James Anderson, manager of the £7.1 billion Scottish Mortgage investment trust (SMT), has identified three characteristics amongst the small strata of companies that have been responsible for generating half of the net wealth on the US stock market.
Anderson’s comments follow the publication of academic research by Hendrik Bessembinder last year, which showed that only 90 stocks (representing 0.4% of all US stocks) were responsible for half of the $32 trillion net wealth created on the US stock market between 1926-2015.
On the back of the research, Anderson flew out to Phoenix to meet Bessembinder in March.
‘The next stage of his research was to try and think about what characteristics those 90 companies have in common and, just as important, what characteristics fund managers might need to be able to exploit them,’ Anderson said.
The first was that the companies were early entrants into markets, which later became huge. ‘This was just as true of Exxon in the past as Amazon these days,’ Anderson added.
The second attribute was that these companies were typically founder-run - and finally there was a willingness amongst management teams to accept and embrace uncertainty.
‘None of the companies run on the basis or presumption that things will go one way in the future and there is a spreadsheet telling you the answer.
‘Jeff Bezos [Amazon chief] said in 1997 that there was a weirdness about his business that everything got cheaper and better every year, but he didn’t have a clue where it would take them. If he didn’t have a clue, then fund managers certainly didn’t,’ he explained.
In turn, Anderson (pictured) believes successful fund managers must accept that outcomes are not always clear.
‘It is probabilistic. It is creative rather than analytical because what you are trying to do is judge people, cultures and underlying exponential technologies,’ he said.
Anderson also questions the notion that fund managers are unable to benefit from an information advantage because stock markets incorporate all relevant information.
‘We think that is complete and utter rubbish,’ he said.

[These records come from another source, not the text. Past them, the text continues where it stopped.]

Lemma filter_after ms after rf x B R :
  StronglySorted earlier ms ->
  List.filter (fun m => readable m && wanted after rf m) ms = (B ++ [x]) ++ R ->
  List.filter (fun m => readable m && wanted (sent_at x) rf m) ms = R.
Proof.
  set (f := fun a m => readable m && wanted a rf m). intros Hs Hf.
  change (List.filter (f (sent_at x)) ms = R). change (List.filter (f after) ms = (B ++ [x]) ++ R) in Hf.
  assert (after < sent_at x) as Hx.
  { assert (x ∈ List.filter (f after) ms) as Hin by (rewrite Hf, !elem_of_app; left; right; by left).
    apply list_elem_of_In, List.filter_In in Hin as [_ Hin]. unfold f, wanted in Hin.
    apply andb_prop in Hin as [_ [Hin _]%andb_prop]. by apply N.ltb_lt. }
  assert (forall l, List.filter (f (sent_at x)) l
    = List.filter (fun m => sent_at x <? sent_at m) (List.filter (f after) l)) as Hff.
  { assert (forall m, f (sent_at x) m = f after m && (sent_at x <? sent_at m)) as Hm.
    { intros m. unfold f, wanted. destruct (readable m); cbn [andb]; [|done].
      destruct (N.ltb_spec (sent_at x) (sent_at m)) as [Hlt|Hge]; cbn [andb].
      - by rewrite (proj2 (N.ltb_lt after (sent_at m))), andb_true_r by lia.
      - by rewrite andb_false_r. }
    induction l as [|m l IH]; [done|]. cbn [List.filter]. rewrite Hm.
    destruct (f after m); cbn [andb List.filter]; [|exact IH].
    by destruct (sent_at x <? sent_at m); rewrite IH. }
  rewrite Hff, Hf. assert (StronglySorted earlier ((B ++ [x]) ++ R)) as Hs'.
  { rewrite <- Hf. clear -Hs. induction Hs as [|m l Hl IH Hm]; cbn [List.filter]; [constructor|].
    destruct (f after m); [|done]. constructor; [done|]. apply list.Forall_forall. intros y Hy.
    apply list_elem_of_In, List.filter_In in Hy as [Hy _]. rewrite list.Forall_forall in Hm.
    by apply Hm, list_elem_of_In. }
  clear -Hs'. rewrite List.filter_app.
  assert (List.filter (fun m => sent_at x <? sent_at m) (B ++ [x]) = []) as ->.
  { induction B as [|b B IH]; cbn [app List.filter] in *.
    - by rewrite N.ltb_irrefl.
    - inversion Hs' as [|? ? Hs Hb]; subst. rewrite IH by done.
      rewrite list.Forall_forall in Hb. rewrite (proj2 (N.ltb_ge _ _)); [done|].
      apply N.lt_le_incl, (Hb x). rewrite !elem_of_app. left. right. by left. }
  cbn [app]. induction B as [|b B IH]; cbn [app] in Hs'; [|by inversion Hs'; subst; apply IH].
  inversion Hs' as [|? ? Hs Hb]; subst. clear -Hb. induction Hb as [|y R Hy HR IH]; [done|].
  cbn [List.filter]. unfold earlier in Hy. rewrite (proj2 (N.ltb_lt _ _)) by done. by rewrite IH.
Qed.
End polling.

(** Polling delivers everything, once.  In a channel whose messages were sent at increasing
    times, a reader that always asks for what is newer than the last message it got receives,
    in enough polls of 64, every message newer than where it began that is for it and short
    enough to be read, in the order they were sent and each exactly once. *)
Theorem poll_delivers `{!PeerCodec} n p after rf fs logs :
  stores fs logs -> StronglySorted earlier (logs !!! p) ->
  let due := List.filter (fun m => readable m && wanted after rf m) (logs !!! p) in
  (length due <= 64 * n)%nat -> poll n p after rf fs = due.
Proof.
  intros Hst Hs. cbv zeta. revert after. induction n as [|n IH]; intros after Hl; cbn [poll].
  { destruct (List.filter _ _); [done | cbn in Hl; lia]. }
  rewrite (read_stores fs logs) by done. unfold log_read.
  set (due := List.filter _ _) in *. destruct (list.last (take 64 due)) as [x|] eqn:Hx.
  - apply last_Some in Hx as [B HB]. assert (due = (B ++ [x]) ++ drop 64 due) as Hd
      by (by rewrite <- HB, take_drop).
    pose proof (filter_after _ after rf x B _ Hs Hd) as Hf.
    rewrite IH; rewrite Hf; [by rewrite take_drop|]. rewrite length_drop. lia.
  - apply last_None in Hx. rewrite Hx. cbn [app].
    assert (due = []) as Hd by (destruct due; done).
    rewrite IH; fold due; [done|]. rewrite Hd. cbn. lia.
Qed.

Definition clock_of (c : str) : N := N.of_nat (length c).

Lemma poll_delivers_witness :
  let ms := map (brace_message clock_of) [t!"a"; t!"bb"; t!"ccc"] in
  @poll (brace_codec clock_of) 1 t!"task" 1 None
    {[ t!"task" := @file_text (brace_codec clock_of) ms ]}
  = map (brace_message clock_of) [t!"bb"; t!"ccc"].
Proof.
  cbv zeta. set (ms := map (brace_message clock_of) [t!"a"; t!"bb"; t!"ccc"]).
  rewrite (@poll_delivers (brace_codec clock_of) 1 t!"task" 1 None _ {[ t!"task" := ms ]}).
  - rewrite lookup_total_singleton_eq. vm_compute. reflexivity.
  - intros q. destruct (decide (q = t!"task")) as [->|Hne].
    + rewrite lookup_total_singleton_eq, lookup_singleton_eq. split; [|done].
      repeat constructor; apply brace_codec_ok; cbv; set_solver.
    + rewrite lookup_total_singleton_ne, lookup_singleton_ne by done. done.
  - rewrite lookup_total_singleton_eq. repeat constructor.
  - rewrite lookup_total_singleton_eq. vm_compute. lia.
Defined.

(** Of 65 messages sent in the same millisecond such a reader never gets the last. *)
Example same_instant_lost :
  let time (c : str) := 5 in
  let ms := map (fun i => brace_message time (fmt_N (N.of_nat i))) (seq 0 65) in
  @poll (brace_codec time) 10 t!"task" 0 None {[ t!"task" := @file_text (brace_codec time) ms ]}
  = take 64 ms.
Proof. vm_compute. reflexivity. Qed.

In his view, the market collates information that asset managers think is useful, like quarterly earnings and GDP figures. However, Anderson disagrees that this information is incredibly useful.
‘Frankly, if you told me the outcome of every Federal Reserve meeting over the next five years, I’m not sure I would make any money out of it,’ he added.
Instead, he says fund managers should think about what information can provide them with insight into ‘deep, tectonic changes’ that are happening across the world, influencing behaviours and technology.
He says this kind of information can be gleaned by building relationships with companies, as well as academic and scientific institutions over time.
‘There are several technologies - from gene sequencing to battery technology that seem to us to allow not just the hope but the likelihood that there will be many industries and productivity gains, just like we have seen in the electronics industry over the last 40 years,’ he added.
How to outperform
In Anderson’s opinion, the best way that active fund managers can perform better than the market over time is ‘to try not to do so’. By this he means taking a step back from short-term performance targets and instead thinking about the broader role of fund managers; namely, to deploy capital from savers and pensioners.
Concentrating on creating and nurturing great businesses creates better outcomes for clients – in the form of better returns, he added.
‘Frankly, when 20 questions come out every day about Tesla or there is an endless critique from clients or whatever, I really could not care less about that or having to observe some quarters of underperformance - if at the end of it we can help to build a company that alters the greatest problem in the world of climate change,’ Anderson concluded.
Over the past five years, Scottish Mortgage's share price has risen by an impressive 212%, which compares to 129.4% by the average fund in the Association of Investment Companies' global sector. This represents third spot in the sector, after Independent Investment Trust (IIT) with 244.9% (managed by ex-Scottish Mortgage manager Max Ward) and Lindsell Train (LTI) with 241.3%.
Scottish Mortgage currently trades at a 3.6% premium to net asset value, which compares to an average discount of 1.2% across the global sector.